Tranter inc.is considering a project upgrade#

The old system will also last that long but only if a $4,000 upgrade is done in 5 years. The rep also told the manager that the company would give the city $10,000 in trade on the old system. Radar Company told the city manager about a new and improved radar system that can be purchased for $50,000. Five years ago, the City of Paranoya spent $30,000 to purchase a computerized radar system called W.A.S.T.E.(c.) Compute the project’s simple rate of return. (b.) Compute the project’s payback period. (a.) Compute the project’s net present value. The company’s required rate of return is 12%. The project would provide net operating income each year as follows:Īll of the above items, except for depreciation, represent cash flows. At the end of ten years, the project would terminate and the equipment would have no salvage value. Tranter, Inc., is considering a project that would have a ten-year life and would require a $1,500,000 investment in equipment.Projet CostĬompute the project’s internal rate of return to the nearest whole percent.

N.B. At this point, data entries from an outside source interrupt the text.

(** C7 as stated fails.  The message for "B", which has no subscriber, is
    dropped, and every entry of [get_stats()] other than the queue size
    is what it was; the statistics are the very ones the bus shows after
    it has taken the request for "A" and created the tasks that deliver
    it. *)
Lemma drop_not_reflected_in_stats :
  ∃ b_drop b_take,
    loop_get bus_with_lost = Some b_drop
    ∧ loop_get bus_with_ping = Some b_take
    ∧ tasks b_drop = []
    ∧ length (tasks b_take) = 2%nat
    ∧ _stats b_drop = _stats bus_with_lost
    ∧ sv_total_messages (get_stats b_drop) = 1
    ∧ sv_processed_messages (get_stats b_drop) = 0
    ∧ sv_duplicate_messages (get_stats b_drop) = 0
    ∧ sv_failed_messages (get_stats b_drop) = 0
    ∧ sv_active_subscribers (get_stats b_drop)
      = sv_active_subscribers (get_stats bus_with_lost)
    ∧ sv_processing_messages (get_stats b_drop)
      = sv_processing_messages (get_stats bus_with_lost)
    ∧ sv_processed_messages_cache (get_stats b_drop)
      = sv_processed_messages_cache (get_stats bus_with_lost)
    ∧ get_stats bus_with_lost = get_stats bus_with_ping
    ∧ get_stats b_drop = get_stats b_take.
Proof.
  eexists _, _. split; [vm_compute; reflexivity |].
  split; [vm_compute; reflexivity |].
  vm_compute. repeat split; reflexivity.
Qed.

(** C2 (the code departs from it).  One request for agent "A", which has
    two subscribers.  Whichever task gets the agent lock first runs its
    handler and marks the key processed, also when the handler fails; the
    other task then finds the key processed and returns without calling
    its handler.  Of the two handlers exactly one is invoked. *)
Theorem second_subscriber_not_invoked :
  (invoked <$> run two_subscribers first_then_second) = Some [(1%nat, ping)]
  ∧ (map t_status <$> (tasks <$> run two_subscribers first_then_second))
    = Some [Done Returned; Skipped]
  ∧ (invoked <$> run two_subscribers second_then_first) = Some [(2%nat, ping)]
  ∧ (map t_status <$> (tasks <$> run two_subscribers second_then_first))
    = Some [Skipped; Done Raised].
Proof. vm_compute. repeat split; reflexivity. Qed.

(** After the TTL the dedup record is evicted by the periodic cleanup, and
    the bus takes the same message again. *)
Example republish_after_ttl_accepted :
  (publish ping 401 false
     (default init (run bus_after_ping [LoopTop 400]))).1 = PubReturn true
  ∧ (publish ping 302 false bus_after_ping).1 = PubReturn false.
Proof. vm_compute. split; reflexivity. Qed.

End MessageBusSpec.

(* ===================================================================== *)
(** ** Properties of the agent runtime *)
(* ===================================================================== *)

Module BaseAgentSpec.
Import BaseAgent.

Arguments _handle_agent_error : simpl never.
Arguments _send_response : simpl never.
Arguments _update_average_response_time : simpl never.

Section Retry.
Context {Env : Type}.
Implicit Types (handler : @Callable Env) (w : @World Env) (m : A2AMessage).
(** [http.Redirect] to an absolute ASCII URL, which it sends as it is:
    the Location header, the status, and for a response without a
    Content-Type of its own a small HTML body *)
Definition Redirect (w : ResponseWriter) (r : Request) (url : string)
    (code : nat) : ResponseWriter :=
  let hadCT := hasHeader (header w) "Content-Type" in
  let h := Set_ (header w) "Location" url in
  let h :=
    if negb hadCT &&
       (String.eqb (Method r) "GET" || String.eqb (Method r) "HEAD")
    then Set_ h "Content-Type" "text/html; charset=utf-8"
    else h in
  let w := WriteHeader (withHeader w h) code in
  if negb hadCT && String.eqb (Method r) "GET" then
    Write_ w ("<a href=" +:+ String "034" (htmlEscape url) +:+ String "034" ">"
              +:+ StatusText code +:+ "</a>." +:+ newline +:+ newline)
  else w.

End http.

(** ** The data model (lines 37-48, 180-210) *)

Record Query : Type := mkQuery {
  User : string;
  Program : string;
  AsProgram : string;
  Release : string;
  MoveToPath : bool;
  Google : bool;
  Insecure : bool;
  SudoMove : bool
}.

Record Asset : Type := mkAsset {
  Name : string;
  OS : string;
  Arch : string;
  URL : string;
  Type_ : string;
  SHA256 : string
}.

Abbreviation Assets := (list Asset).

Record Result : Type := mkResult {
  query : Query;               (* the embedded Query *)
  Timestamp : Z;
  assets : Assets;
  M1Asset : bool
}.

Definition Key (a : Asset) : string := OS a +:+ "/" +:+ Arch a.

Definition Is32Bit (a : Asset) : bool := String.eqb (Arch a) "386".

Definition IsMac (a : Asset) : bool := String.eqb (OS a) "darwin".

Definition IsMacM1 (a : Asset) : bool := IsMac a && String.eqb (Arch a) "arm64".

(** the loop of [HasM1] returns at the first native M1 asset *)
Fixpoint HasM1 (as_ : Assets) : bool :=
  match as_ with
  | [] => false
  | a :: rest => if IsMacM1 a then true else HasM1 rest
  end.

(** Modelled from the spec: the [Config] embedded in [Handler] is declared
    outside [handler.go]; these are the fields the handler reads, which
    section 6 lists as default user, forced user, forced repo and API
    token. *)
Module Config.
Record t : Type := mk {
  User : string;
  ForceUser : string;
  ForceRepo : string;
  Token : string
}.
End Config.

(** Go's [error]: a message, and the error it wraps if any ([%w]) *)
Inductive error : Type :=
| errorString (msg : string)
| wrapError (msg : string) (inner : error).

Definition Error (e : error) : string :=
  match e with
  | errorString msg => msg
  | wrapError msg _ => msg
  end.

Definition errNotFound : error := errorString "not found".

(** ** ServeHTTP (lines 66-178)

    The receiver [h] is read for its [Config] only, which the model takes
    in its place; the cache and its mutex belong to [h.execute]. *)

(** what the handler does besides writing the response *)
Inductive Event : Type :=
| EvExecute (q : Query)              (* h.execute(q)              *)
| EvParse (script : string)          (* template.Parse(script)    *)
| EvRender (result : Result)         (* t.Execute(&buff, result)  *)
| EvLog (line : string).             (* log.Printf                *)

(** What the handler uses and [handler.go] does not define: the script
    templates of package [scripts], the outcome of [h.execute(q)] (which
    consults the cache, the clock and the upstream), and [text/template]. *)
Record Env : Type := mkEnv {
  scripts_Shell : string;
  scripts_Homebrew : string;
  scripts_Text : string;
  execute : Query -> Result + error;
  Template : Type;
  template_Parse : string -> Template + error;
  template_Execute : Template -> Result -> string + error
}.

Omit the “%” sign in your response.)Ī Compute the project’s net present value. (Round your final answer to the nearest whole percent. (Round your answer to 1 decimal place.)Ĭompute the project’s simple rate of return. Omit the “%” sign in your response.)Ĭompute the project’s payback period. (Round discount factor(s) to 3 decimal places and final answer to the nearest whole percent. Omit the “$” sign in your response.)Ĭompute the project’s internal rate of return to the nearest whole percent. Round discount factor(s) to 3 decimal places, intermediate and final answers to the nearest dollar amount. (Negative amount should be indicated by a minus sign. The company’s required rate of return is 10%.Ĭompute the project’s net present value. The project would provide net operating income each year as follows: (Ignore income taxes.)Ĭlick here to view Exhibit 13B-2, to determine the appropriate discount factor(s) using tables.Īll of the above items, except for depreciation, represent cash flows. At the end of nine years, the project would terminate and the equipment would have no salvage value. Tranter, Inc., is considering a project that would have a nine-year life and would require a $3,360,000 investment in equipment.